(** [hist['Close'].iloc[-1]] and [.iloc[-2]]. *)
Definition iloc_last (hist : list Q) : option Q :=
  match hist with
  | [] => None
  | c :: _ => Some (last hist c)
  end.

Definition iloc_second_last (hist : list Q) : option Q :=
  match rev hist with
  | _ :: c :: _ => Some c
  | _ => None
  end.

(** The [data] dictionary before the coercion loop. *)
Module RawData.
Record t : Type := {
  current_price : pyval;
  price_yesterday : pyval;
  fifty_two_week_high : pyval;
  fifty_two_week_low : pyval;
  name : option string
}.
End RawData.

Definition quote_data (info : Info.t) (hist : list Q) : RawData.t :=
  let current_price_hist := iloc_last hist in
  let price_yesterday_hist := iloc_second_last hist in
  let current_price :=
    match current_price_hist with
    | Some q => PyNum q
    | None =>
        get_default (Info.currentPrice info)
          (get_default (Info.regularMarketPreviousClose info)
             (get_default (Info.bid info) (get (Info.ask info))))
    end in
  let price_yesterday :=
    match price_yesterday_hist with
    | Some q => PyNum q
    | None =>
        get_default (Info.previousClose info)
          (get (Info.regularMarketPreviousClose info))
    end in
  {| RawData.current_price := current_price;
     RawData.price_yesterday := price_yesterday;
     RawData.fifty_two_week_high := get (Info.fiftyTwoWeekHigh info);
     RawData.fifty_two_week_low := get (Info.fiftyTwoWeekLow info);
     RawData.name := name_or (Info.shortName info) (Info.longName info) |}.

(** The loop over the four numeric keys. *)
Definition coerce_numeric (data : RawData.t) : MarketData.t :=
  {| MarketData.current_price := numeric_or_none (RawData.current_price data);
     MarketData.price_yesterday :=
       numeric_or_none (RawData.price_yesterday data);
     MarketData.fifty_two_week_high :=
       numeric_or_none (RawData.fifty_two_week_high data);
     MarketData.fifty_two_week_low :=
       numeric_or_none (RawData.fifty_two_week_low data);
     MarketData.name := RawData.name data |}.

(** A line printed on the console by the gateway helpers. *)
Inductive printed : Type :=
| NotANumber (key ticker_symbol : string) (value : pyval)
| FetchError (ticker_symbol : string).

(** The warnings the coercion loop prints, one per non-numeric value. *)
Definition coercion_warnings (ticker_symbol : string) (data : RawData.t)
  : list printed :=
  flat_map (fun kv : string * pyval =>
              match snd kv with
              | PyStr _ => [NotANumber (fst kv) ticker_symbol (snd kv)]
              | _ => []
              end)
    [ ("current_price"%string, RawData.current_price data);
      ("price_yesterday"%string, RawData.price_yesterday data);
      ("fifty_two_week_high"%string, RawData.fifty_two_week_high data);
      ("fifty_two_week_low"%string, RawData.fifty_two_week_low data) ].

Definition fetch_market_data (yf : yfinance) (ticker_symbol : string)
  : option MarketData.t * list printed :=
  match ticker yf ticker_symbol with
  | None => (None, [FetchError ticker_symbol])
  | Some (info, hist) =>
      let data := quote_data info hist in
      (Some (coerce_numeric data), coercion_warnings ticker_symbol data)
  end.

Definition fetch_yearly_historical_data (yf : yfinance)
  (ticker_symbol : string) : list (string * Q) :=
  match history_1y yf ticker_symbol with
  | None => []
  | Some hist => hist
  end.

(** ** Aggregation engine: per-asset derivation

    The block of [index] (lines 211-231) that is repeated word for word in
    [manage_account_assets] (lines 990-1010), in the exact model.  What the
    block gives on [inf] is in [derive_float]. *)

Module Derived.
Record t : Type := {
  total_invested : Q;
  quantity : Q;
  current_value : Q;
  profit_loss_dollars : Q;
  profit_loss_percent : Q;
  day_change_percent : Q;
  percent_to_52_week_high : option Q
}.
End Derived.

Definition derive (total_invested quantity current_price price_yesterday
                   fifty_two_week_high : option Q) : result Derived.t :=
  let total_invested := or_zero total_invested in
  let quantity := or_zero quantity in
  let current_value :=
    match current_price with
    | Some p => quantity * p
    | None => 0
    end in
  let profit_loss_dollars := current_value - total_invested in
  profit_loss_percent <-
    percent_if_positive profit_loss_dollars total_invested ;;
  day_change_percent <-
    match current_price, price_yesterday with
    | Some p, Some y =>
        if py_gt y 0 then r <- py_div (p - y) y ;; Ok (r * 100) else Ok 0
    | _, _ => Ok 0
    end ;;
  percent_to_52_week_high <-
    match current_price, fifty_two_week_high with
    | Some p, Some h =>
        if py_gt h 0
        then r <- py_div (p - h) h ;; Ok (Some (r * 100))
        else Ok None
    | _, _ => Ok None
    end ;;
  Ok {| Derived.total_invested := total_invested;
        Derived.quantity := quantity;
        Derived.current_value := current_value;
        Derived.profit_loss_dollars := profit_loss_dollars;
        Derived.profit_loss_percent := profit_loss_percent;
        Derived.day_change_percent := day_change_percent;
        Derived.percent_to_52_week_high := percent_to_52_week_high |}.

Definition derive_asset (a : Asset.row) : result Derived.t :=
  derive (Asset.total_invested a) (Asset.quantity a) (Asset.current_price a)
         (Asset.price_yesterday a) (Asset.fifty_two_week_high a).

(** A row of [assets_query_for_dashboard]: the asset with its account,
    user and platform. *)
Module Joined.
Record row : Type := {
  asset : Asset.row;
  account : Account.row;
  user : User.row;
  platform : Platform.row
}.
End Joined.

※

Which lines run from the one holding "percent_if_positive profit_loss_dollars total_invested" through the one holding "p, Some h =>" in the records above? Repeat them exactly, both included, and nothing more.

    percent_if_positive profit_loss_dollars total_invested ;;
  day_change_percent <-
    match current_price, price_yesterday with
    | Some p, Some y =>
        if py_gt y 0 then r <- py_div (p - y) y ;; Ok (r * 100) else Ok 0
    | _, _ => Ok 0
    end ;;
  percent_to_52_week_high <-
    match current_price, fifty_two_week_high with
    | Some p, Some h =>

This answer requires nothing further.